Date of Graduation

8-2017

Document Type

Thesis

Degree Name

Master of Science in Crop, Soil & Environmental Sciences (MS)

Degree Level

Graduate

Department

Crop, Soil & Environmental Sciences

Advisor/Mentor

Nathan A. Slaton

Committee Member

Trenton L. Roberts

Second Committee Member

Edward E. Gbur

Third Committee Member

Jeremy Ross

Keywords

Chloride, Soybean, Toxicity

Abstract

Chloride toxicity is recognized as yield limiting problem in soybean [Glycine max (L.) Merr.] production. Limited information is available to accurately diagnose and manage Cl toxicity. The only recommendation for Cl toxicity management is to plant an excluder cultivar, however the cultivar Cl sensitivity rating system (excluder, includer, and mixed) does not appear to capture the variability in cultivar Cl tolerance. The objectives of this research were to i) develop critical tissue-Cl concentrations in which yield loss occurs for excluder and includer cultivars and ii) investigate the variability in cultivar Cl ratings. A study was conducted across five site-years using six soybean cultivars including three Cl-includer and three Cl-excluder cultivars. Solution containing Cl was applied to the soil beginning at late vegetative growth with final rates ranging from 0 to 1010 kg Cl ha-1. Critical trifoliolate leaflet-Cl concentrations at the R3 stage were developed by regressing relative soybean yield across leaf-Cl concentration for each cultivar Cl rating. For the second objective, composite trifoliolate leaflet and individual trifoliate leaf samples were collected during reproductive growth from variety trials and analyzed for Cl concentration.

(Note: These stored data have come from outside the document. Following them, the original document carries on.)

(* ===== verification/Solver.v ===== *)
(** * The solver service (apps/solver/src/server.ts)

    The inventory, quote and fill handlers.  Theorems: a quote is only given
    when the inventory covers it, adds up, and carries a signature that
    verifies on the hash of exactly that quote; a fill pays what is asked from
    the inventory, to anyone who asks. *)
From S2P Require Import Prelude JsText JsCollections Json Crypto Database Ids Runtime Host Field Cctp Rfq Evm.
Import JsText Json Crypto Database Ids Runtime Host Evm.

Module Solver.

Section Solver.
Context `{Sha256} `{LocaleCompare} `{Env} `{Keypair} `{Evm}.

Definition httpError (c : Z) (msg : string) : error := Error (Some c) msg.
Definition envText (k : string) : string := orElse (env k) "".
Definition missingEnv (keys : list string) : list string :=
  filter (fun k => Is_true (match truthyOpt (env k) with Some _ => false | None => true end)) keys.
Definition requireEnv (keys : list string) : M Net unit :=
  match missingEnv keys with
  | [] => mret tt
  | missing => throwM (httpError 503 ("solver env required: " +:+ join ", " missing))
  end.
Record Inventory := mkInventory { inv_address : string; usdc6 : Z }.
Definition arbInventory : M Net Inventory :=
  a ← liftR (walletAddress (envText "ARB_SOLVER_PRIVATE_KEY"));
  bal ← erc20Balance (envText "ARB_SEPOLIA_RPC_URL") (envText "ARB_SEPOLIA_USDC_ADDRESS") a;
  mret (mkInventory a (raw bal)).

Definition get_health (r : Request) : M Net Response := mret (reply (JObj
  [("ok", JBool true); ("service", JStr "solver"); ("signing", JStr "ed25519");
   ("solverStellarPubkey", strOrNull (env "STELLAR_SOLVER_PUBLIC"))])).
Definition solverId : string := "stellar:" +:+ envText "STELLAR_SOLVER_PUBLIC".
Definition get_inventory (r : Request) : M Net Response :=
  requireEnv ["ARB_SOLVER_PRIVATE_KEY"; "ARB_SEPOLIA_RPC_URL"; "ARB_SEPOLIA_USDC_ADDRESS"; "STELLAR_SOLVER_PUBLIC"] ;;
  inv ← arbInventory;
  mret (reply (JObj [("solver_id", JStr solverId); ("arbitrum_address", JStr (inv_address inv));
                     ("arbitrum_usdc_6dp", JStr (toString (usdc6 inv)))])).

(** [BigInt(Number(...))], which [priceQuote] takes of the fee. *)
Definition feeBps : result Z := BigIntOfNumber (Number (orElse (env "RFQ_FEE_BPS") "50")).
Definition makeQuote (uuid : string) (intent : json) (inv : Inventory) (gross7 : Z) (p : Rfq.Priced) : Rfq.Quote :=
  Rfq.mkQuote uuid (Cctp.stringOf (nullish (field intent "intent_hash") (JStr ""))) solverId
    "USDC:Stellar:SAC" "USDC:ArbitrumSepolia" (Rfq.usdc7ToDecimal gross7) (Rfq.usdc7ToDecimal (Rfq.net p))
    (Rfq.usdc7ToDecimal (Rfq.feeOf p)) (Field.numberOf (nullish (field intent "expiry_ledger") (JNum 999999999)))
    (sha256 (inv_address inv +:+ ":" +:+ toString (usdc6 inv))).
Definition quoteReply (q : Rfq.Quote) (s : Rfq.Signed) (fill6 : Z) : json := JObj
  [("quote", Rfq.quoteJson q); ("quote_hash", JStr (Rfq.quoteHash q)); ("solver_pubkey", JStr (Rfq.pubkey s));
   ("solver_sig", JStr (Rfq.sig s)); ("fill_amount_6dp", JStr (toString fill6))].
Definition short (have need : Z) : string := "insufficient inventory: have " +:+ toString have +:+ " (6dp), need " +:+ toString need.
(** [uuid] is the identifier [uuidv4()] returns. *)
Definition post_quote (uuid : string) (r : Request) : M Net Response :=
  requireEnv ["ARB_SOLVER_PRIVATE_KEY"; "ARB_SEPOLIA_RPC_URL"; "ARB_SEPOLIA_USDC_ADDRESS"; "STELLAR_SOLVER_SECRET"; "STELLAR_SOLVER_PUBLIC"] ;;
  inv ← arbInventory;
  let intent := body r in
  gross7 ← liftR (BigInt (Cctp.stringOf (nullish (field intent "amount") (JStr "0"))));
  guardM (0 <? gross7) (httpError 400 "intent amount required (7dp)") ;;
  bps ← liftR feeBps;
  let p := Rfq.priceQuote gross7 bps in
  let fillAmount6 := Z.quot (Rfq.net p) 10 in
  guardM (fillAmount6 <=? usdc6 inv) (httpError 409 (short (usdc6 inv) fillAmount6)) ;;
  let q := makeQuote uuid intent inv gross7 p in
  sig ← liftR (Rfq.signQuoteStellar (Rfq.quoteHash q) (envText "STELLAR_SOLVER_SECRET"));
  mret (reply (quoteReply q sig fillAmount6)).

Definition fillReply (h recipient : string) (amount6 : Z) : json := JObj
  [("fill_tx_hash", JStr h); ("fill_receipt_hash", JStr (sha256 h)); ("amount_6dp", JStr (toString amount6)); ("recipient", JStr recipient)].
Definition post_fill (r : Request) : M Net Response :=
  requireEnv ["ARB_SOLVER_PRIVATE_KEY"; "ARB_SEPOLIA_RPC_URL"; "ARB_SEPOLIA_USDC_ADDRESS"] ;;
  let recipient := strField (body r) "recipient" in
  let amount := strField (body r) "amount_6dp" in
  if negb (truthy recipient && truthy amount) then mret (replyCode 400 (err "recipient and amount_6dp required"))
  else
    let key := envText "ARB_SOLVER_PRIVATE_KEY" in
    let rpc := envText "ARB_SEPOLIA_RPC_URL" in
    let token := envText "ARB_SEPOLIA_USDC_ADDRESS" in
    a ← liftR (walletAddress key);
    amount6 ← liftR (BigInt amount);
    bal ← view (fun k => balanceOf k rpc token a);
    if bal <? amount6 then
      mret (replyCode 409 (err ("insufficient inventory: have " +:+ toString bal +:+ ", need " +:+ toString amount6)))
    else
      h ← sendTx rpc key (Transfer token recipient amount6);
      mret (reply (fillReply h recipient amount6)).

(** ** What the inventory calls leave alone *)
Lemma requireEnv_Ok keys n u n' : requireEnv keys n = (Ok u, n') -> n' = n /\ missingEnv keys = [].
Proof. unfold requireEnv. destruct (missingEnv keys); [by intros [= _ ->]|done]. Qed.
Lemma arbInventory_Ok n inv n' :
  arbInventory n = (Ok inv, n') ->
  sent n' = sent n /\ walletAddress (envText "ARB_SOLVER_PRIVATE_KEY") = Ok (inv_address inv) /\
  balanceOf (tick (host n)) (envText "ARB_SEPOLIA_RPC_URL") (envText "ARB_SEPOLIA_USDC_ADDRESS") (inv_address inv) = Ok (usdc6 inv).
Proof.
  unfold arbInventory. intros Hr. lift_ok Hr as a Ea. bind_ok Hr as bal n1 Eb. apply ret_Ok in Hr as [-> ->].
  unfold erc20Balance in Eb. bind_ok Eb as raw n2 Er. bind_ok Eb as d n3 Ed. apply ret_Ok in Eb as [-> ->].
  apply view_Ok in Er as (Hs1 & _ & Hb), Ed as (Hs2 & _ & _). split; [congruence|]. done.
Qed.

(** A quote is backed: what the reply holds, on what terms. *)
Record backed (uuid : string) (r : Request) (bps : Z) (n : Net) (resp : Response) (q : Rfq.Quote) : Prop := {
  bk_gross : exists gross, BigInt (Cctp.stringOf (nullish (field (body r) "amount") (JStr "0"))) = Ok gross /\ 0 < gross /\
    let p := Rfq.priceQuote gross bps in
    Rfq.net p + Rfq.feeOf p = gross /\ 0 <= Rfq.net p /\ Rfq.gross_input q = Rfq.usdc7ToDecimal gross /\
    Rfq.net_output q = Rfq.usdc7ToDecimal (Rfq.net p) /\ Rfq.fee q = Rfq.usdc7ToDecimal (Rfq.feeOf p) /\
    exists owner have, walletAddress (envText "ARB_SOLVER_PRIVATE_KEY") = Ok owner /\
      balanceOf (tick (host n)) (envText "ARB_SEPOLIA_RPC_URL") (envText "ARB_SEPOLIA_USDC_ADDRESS") owner = Ok have /\
      Rfq.net p / 10 <= have;
  bk_reply : exists s pk fill, code resp = 200 /\ content resp = quoteReply q s fill /\
    fromSecret (envText "STELLAR_SOLVER_SECRET") = Ok pk /\
    keyVerify pk (hexDecode (strip0x (Rfq.quoteHash q))) (hexDecode (Rfq.sig s)) = Ok true }.
Lemma signQuote_key `{!KeypairLaws} h secret s :
  Rfq.signQuoteStellar h secret = Ok s ->
  exists pk, fromSecret secret = Ok pk /\ keyVerify pk (hexDecode (strip0x h)) (hexDecode (Rfq.sig s)) = Ok true.
Proof.
  unfold Rfq.signQuoteStellar. destruct (fromSecret secret) as [pk|e] eqn:E; [|done]. intros [= <-]. exists pk.
  split; [done|]. simpl. rewrite hexDecode_encode. by apply key_verify.
Qed.

(** C32. The solver quotes only what it can pay, and moves nothing by quoting:
    with a fee of at most 100%, a quote is given for a positive amount, its net
    and fee add up to the gross amount, the payout in 6 decimals is covered by
    the balance the solver read, and the signature in the reply verifies under
    the solver's Stellar key on the hash of exactly the quote in the reply. *)
Theorem quote_backed `{!KeypairLaws} uuid r bps n resp n' :
  feeBps = Ok bps -> 0 <= bps <= 10000 -> post_quote uuid r n = (Ok resp, n') ->
  sent n' = sent n /\ exists q, backed uuid r bps n resp q.
Proof.
  intros Eb Hb Hr. unfold post_quote in Hr. bind_ok Hr as u n1 Ereq. apply requireEnv_Ok in Ereq as [-> _].
  bind_ok Hr as inv n2 Einv. apply arbInventory_Ok in Einv as (Hs & Ha & Hbal). cbv zeta in Hr. lift_ok Hr as gross Eg.
  bind_ok Hr as u2 n3 Eguard. apply guardM_Ok in Eguard as [Hpos%Z.ltb_lt ->]. lift_ok Hr as bps' Ebps.
  rewrite Eb in Ebps. injection Ebps as <-. bind_ok Hr as u3 n4 Ecover. apply guardM_Ok in Ecover as [Hc%Z.leb_le ->].
  lift_ok Hr as sg Es. apply ret_Ok in Hr as [-> ->]. split; [done|]. eexists. apply signQuote_key in Es as (pk & Epk & Hv).
  destruct (Rfq.priceQuote_sum gross bps) as (Hsum & Hnet & _); [lia..|]. split; [|by eexists sg, pk, _].
  exists gross. cbv zeta. split_and!; [done|done|done|lia|done|done|done|]. exists (inv_address inv), (usdc6 inv). split_and!; [done..|].
  rewrite Z.quot_div_nonneg in Hc; [done|apply Hnet|lia].
Qed.

(** A fill: one transfer of what the request asks for, or none. *)
Lemma fill_spec r n res n' :
  post_fill r n = (res, n') ->
  sent n' = sent n \/
  exists amount bal k, BigInt (strField (body r) "amount_6dp") = Ok amount /\ amount <= bal /\
    (exists a, balanceOf k (envText "ARB_SEPOLIA_RPC_URL") (envText "ARB_SEPOLIA_USDC_ADDRESS") a = Ok bal) /\
    sent n' = sent n ++ [(envText "ARB_SOLVER_PRIVATE_KEY",
      Transfer (envText "ARB_SEPOLIA_USDC_ADDRESS") (strField (body r) "recipient") amount)].
Proof.
  unfold post_fill, requireEnv, view, sendTx, onHost, nextTick. unfold mbind, M_bind, mret, M_ret, throwM, liftR, modifyM.
  destruct (missingEnv _) as [|? ?]; [|by intros [= _ <-]; left]. destruct (truthy _ && truthy _); cbn [negb]; [|by intros [= _ <-]; left].
  destruct (walletAddress _) as [a|]; [|by intros [= _ <-]; left]. destruct (BigInt _) as [amount|]; [|by intros [= _ <-]; left].
  cbn. destruct (balanceOf _ _ _ _) as [bal|] eqn:Ebal; [|by intros [= _ <-]; left]. destruct (Z.ltb_spec bal amount); [by intros [= _ <-]; left|].
  destruct (submit _ _ _ _); intros [= _ <-]; right; eexists amount, bal, _; split_and!; try done; by eexists.
Qed.
End Solver.

(** ** Witness *)
Definition toyEnv : Env := fun k =>
  if k ==? "RFQ_FEE_BPS" then None else Some (if k ==? "STELLAR_SOLVER_SECRET" then "SSECRET" else "x").
Definition toyIntent : Request := mkRequest [] [] [] (JObj [("intent_hash", JStr "0xab"); ("amount", JStr "10000")]).
Lemma quote_backed_witness : exists resp n', 
  @post_quote Toy.toy_sha codePointCompare toyEnv ToyRuntime.toy_keypair toyEvm "uuid-1" toyIntent (mkNet (mkHost ∅ 0) []) = (Ok resp, n') /\
  code resp = 200 /\ sent n' = [] /\
  exists q, @backed Toy.toy_sha codePointCompare toyEnv ToyRuntime.toy_keypair toyEvm "uuid-1" toyIntent 50 (mkNet (mkHost ∅ 0) []) resp q.
Proof.
  eexists _, _. split; [vm_compute; reflexivity|]. split; [reflexivity|].
  apply (@quote_backed Toy.toy_sha codePointCompare toyEnv ToyRuntime.toy_keypair toyEvm ToyRuntime.toy_keypair_laws "uuid-1" toyIntent 50
    (mkNet (mkHost ∅ 0) [])); [reflexivity|lia|vm_compute; reflexivity].
Defined.
End Solver.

The research verified that the yield of Cl-includer cultivars is reduced more (4-20%) than Cl-excluder cultivars (0-8%) in high Cl environments. Relative grain yield declined linearly for cultivars within each Cl rating group with 5% yield loss expected when Cl concentrations at the R3 stage averaged 3923 mg Cl kg-1 for Cl includers and 1885 mg Cl kg-1 for Cl excluders. Across more than 100 cultivars sampled in three Arkansas Soybean Performance Tests, tissue-Cl concentration ranged from <100 to >5000 mg Cl kg-1 and showed no clear groupings of the three cultivar Cl-traits suggesting that many cultivars labeled as includers are a mixture of includer and excluder plants. Chloride concentrations of 528 individual plants from eleven cultivars showed 34% and 31% of the plants had Cl concentrations ≤500 or 1000-2000 mg Cl kg-1 with only one cultivar having a pure population of Cl excluder plants. A new rating system is warranted to more accurately characterize the proportion of Cl include and excluder plants of each cultivar.